What is needed: Among the lines below, a stretch begins at the one with "pm25 temp pm25_1y" and ends at the one with "Hrun1 & Hlog & _).". Repeat that stretch exactly, ends included.

━━━━━━━━━━━━━━━━━━━━

(** The entries of the dataset in the order of [sorted_points]. *)
Definition sorted_entries (csv_data : gmap Point Values) : list (Point * Values) :=
  merge_sort time_le (map_to_list csv_data).

(** Modelled from the spec: the class [SearchResult] of module [searchresult],
    which is not among the sources: the Results of all points tested, the
    point chosen and the iteration count. *)
Record SearchResult := mkSearchResult {
  tests : gmap Point TestResult;
  optimal : Point;
  num_iterations : Z
}.

(** What can end [tune] or [main] before a search result exists: the
    RuntimeError of [tune], a file that cannot be opened, a pattern that
    [re.compile] refuses, or one of the exceptions of [exn] passing through
    ([sys.exit(1)] raises [SystemExit 1]). *)
Inductive failure :=
| RuntimeError (msg : string)
| IOError
| re_error
| Uncaught (e : exn).

(** [text.endswith(suffix)] *)
Definition str_endswith (text suffix : string) : bool :=
  let n := String.length text in
  let k := String.length suffix in
  (k <=? n)%nat && bool_decide (String.substring (n - k) k text = suffix).

Definition double_quote : string := String (ascii_of_nat 34) EmptyString.

Section TuneSearch.
Context (W : World).

(** Modelled from the spec: [int(text)] for the fields of a row, as in
    [read_row]. *)
Variable int_of_string : string → option Z.

(** The rows [csv.DictReader] reads from the file of a name; [None] when the
    file cannot be opened. *)
Variable csv_rows : string → option (list (gmap string (option string))).

(** The dict [METHODS]: the search strategies by name.  The modules of the
    strategies are not among the sources; a strategy is any computation that
    is given the objective function (it reads the options from the state). *)
Variable METHODS : gmap string ((Point → M TestResult) → M SearchResult).
(** X16. The three documents of a run carry three successive clock
    readings, each taken after its own reductions: all of them later than
    the reading that bounds the time windows of the data. *)
Theorem documents_carry_later_readings s hist :
  ee_Initialize w = Ret tt ->
  read_local_history HISTORY_LOCAL s = (Ret (JArr hist), s) ->
  Forall (fun u => fs s !! u.2 ≠ Some NoAccess) uploads ->
  let stamp k := Clock.isoformat (utcnow w (k + ticks s)) +:+ "Z" in
  let files := fs (update_json w s).2 in
  ee_log (update_json w s).2
    = ee_log s ++ run_reductions (utcnow w (0 + ticks s)) ∧
  ∃ pm25 temp pm25_1y temp_1y,
    files !! "current.json"
      = Some (Text (JsonText (JObj (current_json (stamp 1) pm25 temp)))) ∧
    files !! "annual_pm25.json"
      = Some (Text (JsonText (JObj (annual_pm25_json pm25_1y (stamp 2))))) ∧
    files !! "annual_temperature.json"
      = Some (Text (JsonText (JObj (annual_temp_json temp_1y (stamp 3))))).
Proof.
  intros Hinit Hread Hfiles stamp files.
  split.
  { destruct (update_json_measured s Hinit)
      as (s1 & ? & ? & ? & ? & Hrun1 & Hlog & _).
    cbv zeta in Hrun1. rewrite Hrun1. cbn [Nat.add]. rewrite <- Hlog.
    apply keeps_bind; [ apply append_history_keeps_ee | intros history ].
    apply keeps_bind; [ apply section_write_keeps_ee | intros _ ].
    apply section_upload_keeps_ee. }
  destruct (update_json_written s hist Hinit Hread Hfiles)
    as (s' & pm25 & temp & pm25_1y & temp_1y & Hrun & _ & Hfs).
  cbv zeta in Hrun, Hfs. subst files.
  rewrite Hrun, section_upload_keeps_fs, Hfs.
  exists pm25, temp, pm25_1y, temp_1y.
  repeat split;
    repeat (rewrite lookup_insert_eq || rewrite lookup_insert_ne by done);
    reflexivity.
Qed.
(** * physfs-cpp: the buffered stream adapter [fbuf] and the stream classes

    A shallow embedding of [src/include/physfs.hpp] (the part that follows
    the header: class [fbuf], [base_fstream], [openWithMode] and the
    [ifstream]/[ofstream]/[fstream] constructors, destructors and [close]).

    - The PhysicsFS C library is external.  Its file handle is a parameter:
      the class [PhysFS] lists the calls made on a handle and the three
      open calls, and every call on a handle goes through a wrapper that
      records it in a log, so that "calls the handle", "does not call the
      handle" and "flushes before it closes" are statements about that log.
    - [std::streambuf] is external too; its pointer triples (get area and
      put area) are offsets into [buffer], and its non-virtual entry points
      ([sputc], [sbumpc], [sgetn], ...) follow the C++ standard.
    - [MemFile] is a reference handle (an in-memory file) used where a claim
      needs the handle to store bytes. *)

From Stdlib Require Import ZArith Lia Strings.Byte.
From stdpp Require Import base list strings.

Local Open Scope Z_scope.

(** ** Characters and the stream's integer type *)

(** [char] is one byte; [int_type] is [int]; [traits_type::eof()] is -1. *)
Abbreviation char := byte.
Abbreviation int_type := Z.
Definition traits_eof : int_type := -1.

(** [(unsigned char) c] promoted to [int_type]. *)
Definition to_int_type (c : char) : int_type := Z.of_N (Byte.to_N c).

(** [(char) c] for an [int_type] [c]: the low eight bits. *)
Definition to_char_type (c : int_type) : char :=
  default "000"%byte (Byte.of_N (Z.to_N (c mod 256))).

(** Conversion to [PHYSFS_uint64] at a call of the library. *)
Definition to_uint64 (z : Z) : Z := z mod 2 ^ 64.

(** ** The PhysicsFS file handle *)

(** One entry per call of the library on the handle. *)
Inductive call :=
| c_eof
| c_readBytes (len : Z)
| c_writeBytes (data : list char) (len : Z)
| c_seek (pos : Z)
| c_tell
| c_fileLength
| c_close
| c_close_null.

(** The calls of [physfs.h] the adapter uses, on the state [File] of one
    open handle.  [lib_readBytes f len] gives the new state, the bytes
    stored at the destination and the returned count; [lib_writeBytes f
    data len] gets the [len] bytes at the source pointer.  [PHYSFS_eof],
    [PHYSFS_tell] and [PHYSFS_fileLength] are queries: they leave the
    handle as it is.  An open call gives the state of the new handle, or
    nothing for a null pointer. *)
Class PhysFS (File : Type) := {
  lib_eof : File -> bool;
  lib_readBytes : File -> Z -> File * list char * Z;
  lib_writeBytes : File -> list char -> Z -> File * Z;
  lib_seek : File -> Z -> File * Z;
  lib_tell : File -> Z;
  lib_fileLength : File -> Z;
  lib_close : File -> File * Z;
  lib_openRead : string -> option File;
  lib_openWrite : string -> option File;
  lib_openAppend : string -> option File
}.
(** C7.  The exit code is 0 exactly when at least one key is resolved
    and [validate_key] returns a result with [valid] set for every
    resolved key, each in its turn; in every other run (no key resolved, a
    result that is not valid, an exception that leaves [validate_key]) it
    is not 0.  What becomes of the output file has no part in the exit
    code. *)
Theorem exit_code_contract (str_other : pyval -> string) (fs : FileSystem)
    (world : nat -> World) (args : Args) :
  (exit_code (main str_other fs world args) = 0 <->
   resolved_keys fs args <> [] /\
   forall (j : nat) (key : string),
     resolved_keys fs args !! j = Some key ->
     exists r,
       validate_key str_other (init (args_url args) (args_skip_ssl_verify args))
         (world (1 + j)%nat) key (args_scope args) = Ok r /\
       is_valid r) /\
  (resolved_keys fs args = [] -> exit_code (main str_other fs world args) <> 0) /\
  (forall fs',
     read_text fs' = read_text fs ->
     exit_code (main str_other fs' world args) = exit_code (main str_other fs world args)).
Proof.
  split; [| split].
  - rewrite <- validate_each_all_valid. rewrite main_resolved.
    destruct (resolved_keys fs args) as [| key keys] eqn:Hkeys.
    + split; [discriminate | intros [Habsurd _]; contradiction].
    + destruct (validate_each str_other _ world (args_scope args) 1%nat (key :: keys))
        as [results | e] eqn:Hresults.
      * destruct (run_completed str_other fs world args _ _ Hresults) as (code & -> & Hcode).
        cbn [exit_code]. rewrite Hcode. split.
        -- intros Hall. split; [discriminate |]. exists results. split; [reflexivity | exact Hall].
        -- intros (_ & results' & [= <-] & Hall). exact Hall.
      * unfold run. rewrite Hresults. split; [discriminate |].
        intros (_ & results' & Habsurd & _). discriminate Habsurd.
  - intros Hnone. rewrite main_resolved, Hnone. discriminate.
  - intros fs' Hread. rewrite !main_resolved, (resolved_keys_reads fs fs' args Hread).
    destruct (resolved_keys fs args); [reflexivity |].
    rewrite (run_any_disk str_other fs fs'). reflexivity.
Qed.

━━━━━━━━━━━━━━━━━━━━

Your response:
  ∃ pm25 temp pm25_1y temp_1y,
    files !! "current.json"
      = Some (Text (JsonText (JObj (current_json (stamp 1) pm25 temp)))) ∧
    files !! "annual_pm25.json"
      = Some (Text (JsonText (JObj (annual_pm25_json pm25_1y (stamp 2))))) ∧
    files !! "annual_temperature.json"
      = Some (Text (JsonText (JObj (annual_temp_json temp_1y (stamp 3))))).
Proof.
  intros Hinit Hread Hfiles stamp files.
  split.
  { destruct (update_json_measured s Hinit)
      as (s1 & ? & ? & ? & ? & Hrun1 & Hlog & _).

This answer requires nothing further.